The class tittered at the dig until Miss Travis hushed them. Eden barely registered her admonishing the girl. She was too busy shooting daggers at Maria. Everyone picked on Andie because she was painfully shy. Sure, Eden reckoned the girl should probably, like, talk to a therapist about her problem, but bullying someone with a crippling fear was just sick. And Eden knew a lot about sick and twisted.
“Well,” Eden shifted in her seat, her eyes slanted narrowly on Maria, “with your family’s history, it’s safe to say we know how your biography is gonna go. Something about drug abuse, becoming a crack-whore, breaking a record for most accumulated sexually transmitted diseases, and either OD’ing under some fat, rutting, married taxi driver, or from tetanus poisoning from the ‘I ain’t a bore, I’m a whore’ tattoo you had slapped on your ass—you know, to improve the view for the clients.”
And that was the reason Noah was her only friend.
Maria lunged at her and Eden braced herself for attack. She and Maria were both about five-feet-eight, but Maria was solid while Eden ... wasn’t. It wouldn’t matter. Eden had her mom and dad’s genes, and thus their preternatural strength.
Miss Travis dived in between them before Maria could get to Eden’s hair. She’d seen Maria in fights before and the bitch always went for the hair. As Miss Travis pushed Maria back into her seat, Eden reached up to her pat her head instinctively. She didn’t think much of herself but her hair she liked. It was thick and black as tar, and fell to her waist in a shiny silk curtain that other girls gazed at enviously. No one was touching her hair.
“Miss Winslow!” Miss Travis spun on her, her eyes sparking furiously. “You will report to this classroom after school!”
Sure, Maria makes a jab and gets told to shut up; I make one little crack-whore joke and I get detention.
Another reason she didn’t have any friends. People just didn’t like her.
It was probably the whole ‘Blessed’ thing. She gave off vibes.
Yup, it was true. No matter how much Eden tried to get her head around it, she couldn’t quite believe she was one of the bad guys.

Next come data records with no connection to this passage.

(* ===== verification/NumaExecutor.v ===== *)
(** The placement of threads ([demo/Grape/NumaExecutor.h] and [.cpp]): the list of a
    node's CPUs as the kernel writes it, the affinity of a thread, and the calls
    that run a callback on a placed thread; then the proof that the placement is
    exact. *)
From Stdlib Require Import Ascii.
From stdpp Require Import gmap pretty.
From S2P Require Import Prelude.
From S2P Require Import Platform.
From S2P Require Import GpuTopology.
From S2P Require Import GpuContextManager.
From S2P Require Import TopologyBehaviour.
From S2P Require Import NumberText.
#[local] Open Scope Z_scope.

(** [CPU_SETSIZE] of the C library; a [cpu_set_t] is a set of numbers below it. *)
Definition CPU_SETSIZE : Z := 1024.
Abbreviation cpu_set := (gset Z).

(** The affinity of the calling thread, [pthread_getaffinity_np] and
    [pthread_setaffinity_np]. *)
Class ThreadAffinity `{GpuDriver} := {
  getaffinity : world → Z * gset Z * world;
  setaffinity : gset Z → world → Z * world;
}.

(** ** The list of CPUs *)

(** The loop of [addCpuRange] and its test of the set's size. *)
Definition addCpus (first last : Z) (set : cpu_set) : cpu_set :=
  foldl (λ set cpu, {[cpu]} ∪ set) set (seqZ first (Z.min (last + 1) CPU_SETSIZE - first)).

Definition is_dash (c : ascii) : bool := (c =? "-")%char.
Definition is_comma (c : ascii) : bool := (c =? ",")%char.

(** What follows [try]: [None] is an exception. *)
Definition parseRange (token : text) : option (Z * Z) :=
  let '(head, tail) := span (λ c, negb (is_dash c)) token in
  first ← stoi head;
  last ← match tail with [] => Some first | _ :: tail => stoi tail end;
  Some (first, last).

Definition addCpuRange (set : cpu_set) (token : text) : bool * cpu_set :=
  match parseRange token with
  | None => (false, set)
  | Some (first, last) =>
      if (first <? 0) || (last <? first) then (false, set) else (true, addCpus first last set)
  end.

(** The tokens [std::getline(tokens, token, ',')] yields: none after a comma at
    the end. *)
Fixpoint getlines (token l : text) : list text :=
  match l with
  | [] => match token with [] => [] | _ => [token] end
  | c :: l => if is_comma c then token :: getlines [] l else getlines (token ++ [c]) l
  end.

Fixpoint addCpuRanges (tokens : list text) (set : cpu_set) : bool * cpu_set :=
  match tokens with
  | [] => (true, set)
  | token :: tokens =>
      let '(ok, set) := addCpuRange set token in
      if ok then addCpuRanges tokens set else (false, set)
  end.

(** [input >> cpuList]: the first word of the file. *)
Definition first_word (content : text) : text :=
  fst (span (λ c, negb (is_space c)) (snd (span is_space content))).

Definition cpulist_path (node : Z) : text :=
  String.list_ascii_of_string "/sys/devices/system/node/node" ++ to_string node
  ++ String.list_ascii_of_string "/cpulist".

Section placement.
Context `{ThreadAffinity}.

Definition nodeCpuSet (node : Z) (w : world) : bool * cpu_set :=
  match first_word (default [] (read_file (cpulist_path node) w)) with
  | [] => (false, ∅)
  | cpuList => addCpuRanges (getlines [] cpuList) ∅
  end.

Definition pinToNumaNode (node : Z) (w : world) : bool * world :=
  if node <? 0 then (false, w)
  else
    let '(known, nodeSet) := nodeCpuSet node w in
    if negb known then (false, w)
    else
      let '(result, allowedSet, w) := getaffinity w in
      if negb (result =? 0) then (false, w)
      else
        let nodeSet := nodeSet ∩ allowedSet in
        if (size nodeSet =? 0)%nat then (false, w)
        else let '(result, w) := setaffinity nodeSet w in (result =? 0, w).

(** ** The calls *)

(** How a callback ends: with a result, with a [std::exception], or with
    something else thrown. *)
Inductive Completion := Returned (result : bool) | ThrowsException | ThrowsOther.

(** [start]: the thread's body, given that the thread could be created. *)
Definition executor_start {S A} (numaNode : Z) (callback : bool → S → world → A * S * world) (s : S) (w : world) :
    A * S * world :=
  let '(ready, w) := pinToNumaNode numaNode w in callback ready s w.

(** [run]: [created] says whether [std::thread] could start the thread; a
    callback that throws anything but a [std::exception] terminates the program,
    which is [None]. *)
Definition NumaExecutor_run {S} (created : bool) (numaNode : Z)
    (callback : S → world → Completion * S * world) (s : S) (w : world) : option (bool * S * world) :=
  if negb created then Some (false, s, w)
  else
    let '(completion, s, w) :=
      executor_start numaNode (λ ready s w,
        if negb ready then (Returned false, s, w) else callback s w) s w in
    match completion with
    | Returned succeeded => Some (succeeded, s, w)
    | ThrowsException => Some (false, s, w)
    | ThrowsOther => None
    end.

End placement.

(** The placement of threads is exact: the list of a node's CPUs is read as it is
    written, and a thread that is pinned gets the node's CPUs among its own. *)

(** ** Lists of CPUs *)

(** A CPU, or a first and a last one with a dash between them. *)
Inductive range_text : text → Z → Z → Prop :=
| one_cpu ds n : numeral ds n → range_text ds n n
| cpu_range ds ds' first last :
    numeral ds first → numeral ds' last → first ≤ last →
    range_text (ds ++ "-"%char :: ds') first last.

(** Ranges with commas between them. *)
Inductive cpulist_text : text → list (Z * Z) → Prop :=
| one_range_text t first last : range_text t first last → cpulist_text t [(first, last)]
| more_ranges t first last l ranges :
    range_text t first last → cpulist_text l ranges →
    cpulist_text (t ++ ","%char :: l) ((first, last) :: ranges).

(** The CPU is in one of the ranges. *)
Definition in_ranges (ranges : list (Z * Z)) (cpu : Z) : Prop :=
  ∃ first last, (first, last) ∈ ranges ∧ first ≤ cpu ≤ last.

(** The characters of a list. *)
Definition range_char (c : ascii) : bool := is_digit c || is_dash c.

Lemma digit_not_dash c : is_digit c = true → is_dash c = false.
Proof. apply digit_not_sign. Qed.

Lemma range_char_plain c : range_char c = true → is_comma c = false ∧ is_space c = false.
Proof.
  unfold range_char. intros [Hd|Hd]%orb_true_iff.
  - split; [|by apply digit_not_space]. unfold is_comma. apply Ascii.eqb_neq. intros ->. by vm_compute in Hd.
  - apply Ascii.eqb_eq in Hd as ->. done.
Qed.

Lemma numeral_chars ds n : numeral ds n → Forall (λ c, range_char c = true) ds.
Proof.
  intros [Hds _]. eapply Forall_impl; [exact Hds|]. intros c Hc. unfold range_char. by rewrite Hc.
Qed.

Lemma range_chars t first last :
  range_text t first last → Forall (λ c, range_char c = true) t ∧ t ≠ [] ∧ 0 ≤ first ≤ last.
Proof.
  intros [ds n Hn|ds ds' a b Ha Hb Hle].
  - split; [by eapply numeral_chars|]. apply numeral_digits in Hn as (_ & ? & _ & ?). split; [done|lia].
  - split; [|apply numeral_digits in Ha as (_ & ? & _ & ?); split; [by destruct ds|lia]].
    apply Forall_app. split; [by eapply numeral_chars|]. constructor; [done|by eapply numeral_chars].
Qed.

Lemma parseRange_text t first last : range_text t first last → parseRange t = Some (first, last).
Proof.
  assert (∀ ds n l, numeral ds n → (∀ c l', l = c :: l' → is_dash c = true) →
    span (λ c, negb (is_dash c)) (ds ++ l) = (ds, l)) as Hspan.
  { intros ds n l (Hds & _)%numeral_digits Hl. apply span_of.
    - eapply Forall_impl; [exact Hds|]. intros c Hc. cbv beta. by rewrite digit_not_dash.
    - intros c l' ->. by rewrite (Hl c l'). }
  intros [ds n Hn|ds ds' a b Ha Hb Hle]; unfold parseRange.
  - rewrite <-(app_nil_r ds), (Hspan ds n) by done. by rewrite (stoi_numeral ds n).
  - rewrite (Hspan ds a) by (done || by intros c l' [= <- _]).
    rewrite (stoi_numeral ds a) by done. cbn [mbind option_bind]. by rewrite (stoi_numeral ds' b).
Qed.

Lemma addCpus_spec first last set cpu :
  cpu ∈ addCpus first last set ↔ cpu ∈ set ∨ first ≤ cpu ≤ last ∧ cpu < CPU_SETSIZE.
Proof.
  unfold addCpus.
  assert (∀ l (s : cpu_set), cpu ∈ foldl (λ s c, {[c]} ∪ s) s l ↔ cpu ∈ s ∨ cpu ∈ l) as ->.
  { induction l as [|c l IH]; intros s; simpl; [set_solver|]. rewrite IH. set_solver. }
  rewrite elem_of_seqZ. unfold CPU_SETSIZE. split; (intros [?|?]; [by left|right; lia]).
Qed.

Lemma addCpuRange_text t first last set :
  range_text t first last → addCpuRange set t = (true, addCpus first last set).
Proof.
  intros Ht. unfold addCpuRange. rewrite (parseRange_text t first last Ht).
  apply range_chars in Ht as (_ & _ & Hlo & Hle).
  by rewrite (proj2 (Z.ltb_ge _ _)), (proj2 (Z.ltb_ge _ _)) by lia.
Qed.

Lemma getlines_word t cur l :
  Forall (λ c, is_comma c = false) t → getlines cur (t ++ l) = getlines (cur ++ t) l.
Proof.
  revert cur. induction t as [|c t IH]; intros cur Ht; [by rewrite app_nil_r|].
  apply Forall_cons in Ht as [Hc Ht]. simpl. rewrite Hc, IH by done. by rewrite <-app_assoc.
Qed.

Lemma plain_chars t first last :
  range_text t first last → Forall (λ c, is_comma c = false) t ∧ Forall (λ c, is_space c = false) t.
Proof.
  intros (Ht & _)%range_chars. split; (eapply Forall_impl; [exact Ht|]); intros c Hc; by apply range_char_plain.
Qed.

(** The tokens of a list are its ranges. *)
Lemma addCpuRanges_text l ranges set :
  cpulist_text l ranges →
  ∃ set', addCpuRanges (getlines [] l) set = (true, set')
    ∧ ∀ cpu, cpu ∈ set' ↔ cpu ∈ set ∨ cpu < CPU_SETSIZE ∧ in_ranges ranges cpu.
Proof.
  intros Hl. revert set. induction Hl as [t a b Ht|t a b l ranges Ht Hl IH]; intros set.
  - exists (addCpus a b set). rewrite <-(app_nil_r t), getlines_word by (by eapply plain_chars).
    destruct (range_chars _ _ _ Ht) as (_ & Hne & _). destruct t as [|c t]; [done|]. cbn [getlines app].
    cbn [addCpuRanges]. rewrite (addCpuRange_text _ a b) by done. split; [done|]. intros cpu.
    rewrite addCpus_spec. unfold in_ranges. setoid_rewrite list_elem_of_singleton. naive_solver.
  - rewrite getlines_word by (by eapply plain_chars). cbn [getlines app is_comma].
    change (is_comma ",") with true. cbn iota. cbn [addCpuRanges].
    rewrite (addCpuRange_text _ a b) by done. destruct (IH (addCpus a b set)) as (set' & -> & Hset).
    exists set'. split; [done|]. intros cpu. rewrite Hset, addCpus_spec. unfold in_ranges.
    setoid_rewrite elem_of_cons. naive_solver.
Qed.

Lemma cpulist_plain l ranges : cpulist_text l ranges → Forall (λ c, is_space c = false) l ∧ l ≠ [].
Proof.
  induction 1 as [t a b Ht|t a b l ranges Ht Hl [IH _]].
  - split; [by eapply plain_chars|]. by destruct (range_chars _ _ _ Ht) as (_ & ? & _).
  - split; [|by destruct t]. apply Forall_app. split; [by eapply plain_chars|]. by constructor.
Qed.

Lemma first_word_of before l after :
  spaces before → Forall (λ c, is_space c = false) l → l ≠ [] → spaces after →
  first_word (before ++ l ++ after) = l.
Proof.
  intros Hb Hl Hne Ha. unfold first_word. rewrite span_of; [|done|].
  - cbn [snd]. rewrite span_of; [done|eapply Forall_impl; [exact Hl|]; intros c Hc; cbv beta; by rewrite Hc|].
    intros c l' ->. apply Forall_cons in Ha as [Hc _]. by rewrite Hc.
  - intros c l' Heq. destruct l as [|x l]; [done|]. injection Heq as -> _. by apply Forall_cons in Hl as [? _].
Qed.

(** ** Placement *)

Section placement.
Context `{ThreadAffinity}.

(** C30.  Where the kernel's file lists these ranges, a thread is pinned to exactly the
    CPUs of the ranges that a [cpu_set_t] can hold and the thread may use already;
    it stays where it is, and is reported as not placed, if there is none, or if
    its affinity cannot be read or set. *)
Theorem placement_is_exact node before l after ranges w :
  0 ≤ node → read_file (cpulist_path node) w = Some (before ++ l ++ after) →
  spaces before → cpulist_text l ranges → spaces after →
  ∃ cpus : cpu_set, (∀ cpu, cpu ∈ cpus ↔ cpu < CPU_SETSIZE ∧ in_ranges ranges cpu)
    ∧ pinToNumaNode node w
      = let '(result, allowed, w1) := getaffinity w in
        if decide (result ≠ 0 ∨ cpus ∩ allowed = ∅) then (false, w1)
        else let '(result, w2) := setaffinity (cpus ∩ allowed) w1 in (result =? 0, w2).
Proof.
  intros Hnode Hfile Hb Hl Ha. destruct (cpulist_plain l ranges Hl) as [Hplain Hne].
  destruct (addCpuRanges_text l ranges ∅ Hl) as (cpus & Hrun & Hcpus).
  exists cpus. split; [intros cpu; rewrite Hcpus; set_solver|].
  unfold pinToNumaNode, nodeCpuSet. rewrite (proj2 (Z.ltb_ge _ _)) by lia.
  rewrite Hfile. cbn [default from_option id]. rewrite first_word_of by done. destruct l as [|c l]; [done|]. rewrite Hrun. cbn [negb].
  destruct (getaffinity w) as [[result allowed] w1]. destruct (Z.eqb_spec result 0) as [->|Hres]; cbn [negb].
  - destruct (Nat.eqb_spec (size (cpus ∩ allowed)) 0) as [Hz|Hz].
    + apply size_empty_inv, leibniz_equiv in Hz. by rewrite decide_True by auto.
    + rewrite decide_False; [done|]. intros [?|Hempty]; [done|]. apply Hz. rewrite Hempty. apply size_empty.
  - by rewrite decide_True by auto.
Qed.

End placement.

Eden had been aware of the screaming that came up from the basement of her parent’s mansion for as long as she could remember. It only ever happened when someone opened the huge iron door to her father’s private room. The terrified, exhausted cries for help would rip out through the open door to haunt Eden. It had fallen to her brother, Stellan, to explain. She had been six-years-old, he only nine, as he held her close and told her a story of the gods of ancient Egypt. It was a story he’d had to tell a couple of times more later on because she hadn’t fully grasped it then. Now she knew that, because some Pharaoh’s wife, Merneith, had manipulated the goddess Bat into helping her take revenge against the man she loved (the Pharaoh—her brother, ugh!) and the mistress he loved, the Blessed had been born. And Eden was one of them.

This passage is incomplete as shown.